The task: Everything from the line containing "destruct (skip r3)" through the last line of the records must be returned verbatim, and nothing outside that range.

*****

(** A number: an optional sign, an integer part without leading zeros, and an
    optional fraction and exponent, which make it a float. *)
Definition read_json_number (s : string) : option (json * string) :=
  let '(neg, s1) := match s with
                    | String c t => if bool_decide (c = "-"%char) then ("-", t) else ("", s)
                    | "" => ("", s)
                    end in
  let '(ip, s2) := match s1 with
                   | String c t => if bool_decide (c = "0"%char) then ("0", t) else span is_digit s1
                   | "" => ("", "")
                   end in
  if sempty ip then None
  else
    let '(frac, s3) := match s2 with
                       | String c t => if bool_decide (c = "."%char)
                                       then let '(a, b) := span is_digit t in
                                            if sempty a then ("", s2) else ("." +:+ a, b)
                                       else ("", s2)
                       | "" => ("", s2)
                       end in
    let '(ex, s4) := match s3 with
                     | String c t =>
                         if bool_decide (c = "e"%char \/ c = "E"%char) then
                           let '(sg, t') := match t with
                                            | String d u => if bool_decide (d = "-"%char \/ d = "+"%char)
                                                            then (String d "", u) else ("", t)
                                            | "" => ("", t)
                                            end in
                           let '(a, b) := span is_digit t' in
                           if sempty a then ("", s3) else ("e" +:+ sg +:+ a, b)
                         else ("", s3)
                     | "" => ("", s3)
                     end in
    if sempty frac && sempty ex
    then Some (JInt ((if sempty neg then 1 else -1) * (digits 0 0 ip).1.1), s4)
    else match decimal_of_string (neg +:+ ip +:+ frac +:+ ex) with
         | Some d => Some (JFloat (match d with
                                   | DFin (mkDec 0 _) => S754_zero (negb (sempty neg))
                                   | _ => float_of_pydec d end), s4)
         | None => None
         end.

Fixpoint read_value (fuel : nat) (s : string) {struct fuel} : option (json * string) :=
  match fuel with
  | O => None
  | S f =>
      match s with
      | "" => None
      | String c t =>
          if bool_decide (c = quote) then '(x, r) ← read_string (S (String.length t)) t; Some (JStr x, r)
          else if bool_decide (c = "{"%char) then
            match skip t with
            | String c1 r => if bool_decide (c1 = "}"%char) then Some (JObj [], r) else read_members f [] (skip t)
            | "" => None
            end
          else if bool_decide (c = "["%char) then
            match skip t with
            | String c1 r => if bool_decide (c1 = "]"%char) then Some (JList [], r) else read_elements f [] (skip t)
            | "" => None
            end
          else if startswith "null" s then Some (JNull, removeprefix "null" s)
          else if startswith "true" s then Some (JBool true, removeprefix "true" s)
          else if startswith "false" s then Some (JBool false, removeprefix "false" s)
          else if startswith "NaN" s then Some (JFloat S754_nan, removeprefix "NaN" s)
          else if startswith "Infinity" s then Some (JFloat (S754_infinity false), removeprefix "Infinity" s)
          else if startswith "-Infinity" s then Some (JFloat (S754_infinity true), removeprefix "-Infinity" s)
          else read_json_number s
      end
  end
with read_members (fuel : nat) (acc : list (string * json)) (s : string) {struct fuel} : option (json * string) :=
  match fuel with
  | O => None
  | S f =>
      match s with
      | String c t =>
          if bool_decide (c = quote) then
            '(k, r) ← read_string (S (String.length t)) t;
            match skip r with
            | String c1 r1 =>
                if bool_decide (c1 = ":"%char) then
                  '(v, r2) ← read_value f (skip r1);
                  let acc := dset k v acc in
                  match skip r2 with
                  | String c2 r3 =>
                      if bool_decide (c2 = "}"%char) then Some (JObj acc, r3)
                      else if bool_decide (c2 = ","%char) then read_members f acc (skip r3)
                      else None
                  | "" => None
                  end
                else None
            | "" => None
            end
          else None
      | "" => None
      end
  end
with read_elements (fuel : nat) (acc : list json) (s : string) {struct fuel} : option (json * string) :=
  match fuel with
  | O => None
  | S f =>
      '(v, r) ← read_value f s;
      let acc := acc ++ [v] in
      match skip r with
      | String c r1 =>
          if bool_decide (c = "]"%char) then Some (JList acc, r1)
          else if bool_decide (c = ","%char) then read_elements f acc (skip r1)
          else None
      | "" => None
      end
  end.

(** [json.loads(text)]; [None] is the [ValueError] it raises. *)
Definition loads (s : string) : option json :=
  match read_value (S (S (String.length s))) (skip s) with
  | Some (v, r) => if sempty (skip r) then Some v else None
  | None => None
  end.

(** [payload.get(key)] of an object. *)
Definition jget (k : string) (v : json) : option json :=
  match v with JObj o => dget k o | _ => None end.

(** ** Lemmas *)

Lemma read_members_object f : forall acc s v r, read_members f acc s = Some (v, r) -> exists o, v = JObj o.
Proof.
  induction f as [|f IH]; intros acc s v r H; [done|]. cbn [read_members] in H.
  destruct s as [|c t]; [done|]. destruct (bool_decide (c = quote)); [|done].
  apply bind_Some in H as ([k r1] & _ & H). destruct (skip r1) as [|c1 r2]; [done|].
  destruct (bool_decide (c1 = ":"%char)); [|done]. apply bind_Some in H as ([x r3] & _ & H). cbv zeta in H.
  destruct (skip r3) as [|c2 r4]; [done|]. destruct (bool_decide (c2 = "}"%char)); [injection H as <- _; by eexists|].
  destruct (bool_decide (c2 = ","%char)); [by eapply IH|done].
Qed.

*****

Answer space:
  destruct (skip r3) as [|c2 r4]; [done|]. destruct (bool_decide (c2 = "}"%char)); [injection H as <- _; by eexists|].
  destruct (bool_decide (c2 = ","%char)); [by eapply IH|done].
Qed.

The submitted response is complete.